La philologie nous conte l’amour des langues, nous transporte en archéographie, science de l’origine des écritures, et nous permet de comprendre le sens premier des mots, d’où leur sens réel. Dès la naissance des lettres, des alphabets et des mots, nous pouvons communiquer, grâce au langage, et ce, dès les hiéroglyphes égyptiens (-2000), le cunéiforme suméro-akkadien (-2000), la réduction des hiéroglyphes grâce au protosinaïtique (-2000), le proto-araméen (-1800, époque d’Hammourabi) mère des alphabets sémitiques (hébreu, arabe, syriaque, écritures africaines...), l’écriture proto-indienne (-1500) qui sera à l’origine du sanskrit ; le phénicien, grand diffuseur du premier alphabet linéaire (-1500), le caractère chinois qui sera le chef de file des écritures du Sud-est Asiatique (japonais, coréen...), et enfin l’alphabet grec (-800), à l’origine des écritures et des langues européennes, dont le français imposé par François Ier au XVIe siècle, à la place du latin.

Origine de la recherche des travaux de linguistique antique et d’histoire des religions :

« Cette recherche de trente années, représente le contenu de tout ce qui a été trouvé lors de voyages, de curiosités, d’aventures et de rencontres. Mon livre a été le monde, mon terrain : les pierres, les pays, les outils pour construire avec vous les ponts du langage, et ce, dès la naissance du premier « A » trouvé en Égypte et en Mésopotamie.

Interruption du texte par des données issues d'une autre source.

Lemma for_app {A S : Type} (body : S -> A -> Py.outcome S) (xs ys : list A) (s : S) :
  Py.for_ (xs ++ ys) body s = Py.bind (Py.for_ xs body s) (Py.for_ ys body).
Proof.
  revert s. induction xs as [|x xs IH]; intros s; [reflexivity|].
  cbn [app Py.for_]. destruct (body s x); cbn [Py.bind]; [apply IH|reflexivity].
Qed.

(** A loop whose body only adds to what it is given adds to what it is
    given. *)
Lemma for_adds {A S : Type} (op : S -> S -> S) (e : S)
    (body : S -> A -> Py.outcome S) :
  (forall s, op s e = s) ->
  (forall a b c, op (op a b) c = op a (op b c)) ->
  (forall s x, body s x = Py.bind (body e x) (fun d => Py.Ok (op s d))) ->
  forall xs s,
    Py.for_ xs body s = Py.bind (Py.for_ xs body e) (fun d => Py.Ok (op s d)).
Proof.
  intros He Ha Hb xs. induction xs as [|x xs IH]; intros s.
  - cbn. now rewrite He.
  - cbn [Py.for_]. rewrite (Hb s x).
    destruct (body e x) as [d|err]; cbn [Py.bind]; [|reflexivity].
    rewrite (IH (op s d)), (IH d).
    destruct (Py.for_ xs body e) as [d'|err]; cbn [Py.bind]; [|reflexivity].
    now rewrite Ha.
Qed.

Lemma class_stmt_adds (fields : list Py.field) (stmt : ast.stmt) :
  Py.class_stmt fields stmt
  = Py.bind (Py.class_stmt [] stmt) (fun d => Py.Ok (fields ++ d)%list).
Proof.
  destruct stmt as [targets value|name bases body|];
    try (cbn; now rewrite app_nil_r).
  destruct value; try (cbn; now rewrite app_nil_r).
  unfold Py.class_stmt.
  destruct (Py.first targets) as [t|]; cbn [Py.bind]; [|reflexivity].
  destruct (Py.get_id t) as [fname|]; cbn [Py.bind]; [|reflexivity].
  destruct (Py.mem _ Py.relation_constructors).
  - destruct (Py.first args) as [a|]; cbn [Py.bind]; reflexivity.
  - cbn [Py.bind]. reflexivity.
Qed.

Lemma class_body_adds (body : list ast.stmt) (fields : list Py.field) :
  Py.for_ body Py.class_stmt fields
  = Py.bind (Py.for_ body Py.class_stmt []) (fun d => Py.Ok (fields ++ d)%list).
Proof.
  apply (for_adds (@app Py.field) []).
  - apply app_nil_r.
  - intros. symmetry. apply app_assoc.
  - apply class_stmt_adds.
Qed.

(** X14: the fields of a class body are the fields of its first part and
    then those of its second part; when a statement raises, the first that
    does decides. *)
Theorem class_body_in_order (b1 b2 : list ast.stmt) :
  Py.for_ (b1 ++ b2) Py.class_stmt []
  = then_list (Py.for_ b1 Py.class_stmt []) (Py.for_ b2 Py.class_stmt []).
Proof.
  rewrite for_app. unfold then_list.
  destruct (Py.for_ b1 Py.class_stmt []) as [f1|e]; cbn [Py.bind]; [|reflexivity].
  rewrite class_body_adds.
  now destruct (Py.for_ b2 Py.class_stmt []).
Qed.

J’ai veillé à n’oublier aucune civilisation, même celles qui ont fait de l’homme vaincu un esclave (« es-slava » : qui a la langue coupée et ne peut plus ainsi transmettre sa langue parlée à ses enfants). Toutes les civilisations ont en effet laissé des particules de savoir qui ont édifié l’histoire de l’humanité.

Quant à mes travaux et publications sur les alphabets : la reconstitution des chiffres (chaque lettre avait en effet une valeur numérique dans les civilisations antiques) ; collecteur de mots à partir de tous supports d’écriture : pierres, coquillages, tissus, livres, papyrus, parchemins, je vous les transmets, sachant que tout ce que l’on sait ne nous appartient pas.